Nel piano nazionale si immagina anche l‘idrogeno come alleato della decarbonizzazione. Buoni propositi, allo stato, più che progetti concreti. Tanto da citare il piano della Regione siciliana: con un bando finanziato dal Pnrr portato avanti a fatica (e ora fermo nei finanziamenti in attesa proprio del ministero) e un tavolo regionale di esperti avviato sei mesi dopo il suo annuncio, ma mai davvero riunito dopo quasi un anno. Sembra insomma di essere ancora lontani dal «corridoio meridionale dell’idrogeno nell’Unione Europea» immaginato in una lettera dai ministeri dell’Energia di Austria, Germania e Italia: 3.300 chilometri per portare l’idrogeno da fonti rinnovabili prodotto dal Nord Africa – con la Sicilia come punto di ingresso -, insieme a quello delle hydrogen valleys nostrane, dall’Italia verso gli altri due Paesi europei. Un’idea che è anche un progetto – il South H2 corridor – che prevede la creazione di nuove infrastrutture e l’adattamento di quelle già esistenti per il trasporto del gas lungo il Paese. In Sicilia, si segnalano inoltre i 15,4 milioni di euro dal Pnrr assegnati alla Ferrovia circumetnea di Catania per la creazione di impianti di produzione e stoccaggio dell’idrogeno che andranno ad alimentare treni di nuova generazione.

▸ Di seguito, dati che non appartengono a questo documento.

(** A transition either leaves the repository, and answers with the stored claim if it succeeds, or moves one
    claim and answers with it. *)
Lemma mutate_effect s organization_id id v o s' res :
  leases_ok s -> mutate organization_id id v (ClaimLifecycle.step o) s = (s', res) ->
  (s' = s /\ forall c, res = Ok c -> s.(claims) !! id = Some c)
  \/ exists c c', moved s id c c' s' /\ ClaimLifecycle.step o c = (c', Ok tt) /\ res = Ok c'.
Proof.
  intros Hok Hm. destruct (stored s organization_id id) as [c|] eqn:Hst.
  2: { left. unfold mutate in Hm. autorewrite with methods in Hm. rewrite Hst in Hm. by injection Hm as <- <-. }
  assert (Hc : s.(claims) !! id = Some c).
  { unfold stored in Hst. destruct (s.(claims) !! id) as [c0|]; [|done]. cbn in Hst. by case_match; simplify_eq. }
  destruct (ClaimLifecycle.step o c) as [c' res'] eqn:Hs.
  destruct (decide (res' = Ok tt /\ c' <> c /\ c.(ResourceClaim.aggregate_version) = v)) as [(-> & Hne & <-)|Hn].
  - destruct (mutate_stores s organization_id id c c' o Hok Hst Hs Hne) as (s2 & E & Hmv).
    rewrite E in Hm. injection Hm as <- <-. right. by exists c, c'.
  - left. unfold mutate in Hm. autorewrite with methods in Hm. rewrite Hst in Hm. cbn [some_or] in Hm.
    unfold run_state, run_result in Hm. rewrite Hs in Hm. cbn [fst snd] in Hm. autorewrite with methods in Hm.
    destruct res' as [[]|]; cbn [map_err] in Hm; [|by injection Hm as <- <-].
    destruct (bool_decide_reflect (c' = c)); [injection Hm as <- <-; split; [done|]; by intros ? [= <-]|].
    destruct (bool_decide_reflect (c.(ResourceClaim.aggregate_version) = v)); [naive_solver|].
    by injection Hm as <- <-.
Qed.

Se per raggiungere gli obiettivi entro il 2030 servirà guardare non solo alle industrie ma anche alle case, il ministero nel suo piano anticipa alcune delle ricette che intende mettere in campo. A partire dalla conferma, seppur in nuove formule, delle detrazioni fiscali per l’efficientamento energetico degli edifici, i cosiddetti ecobonus. Viene invece definita «in fase di sviluppo l’iniziativa denominata Reddito energetico», per la realizzazione di impianti fotovoltaici per l’autoconsumo e destinata alle famiglie in condizione di disagio economico, soprattutto al Sud. L’idea è quella di eliminare per i beneficiari il costo iniziale dell’impianto in cambio della cessione al gestore dei servizi energetici del contributo sull’energia prodotta e autoconsumata e dell’energia stessa in eccesso. «Si stima che potranno essere installati circa 100-180 megawatt di impianti fotovoltaici a servizio di 30-60mila famiglie – si legge nel piano – Ulteriori impianti potranno essere installati, in considerazione della rotatività del fondo».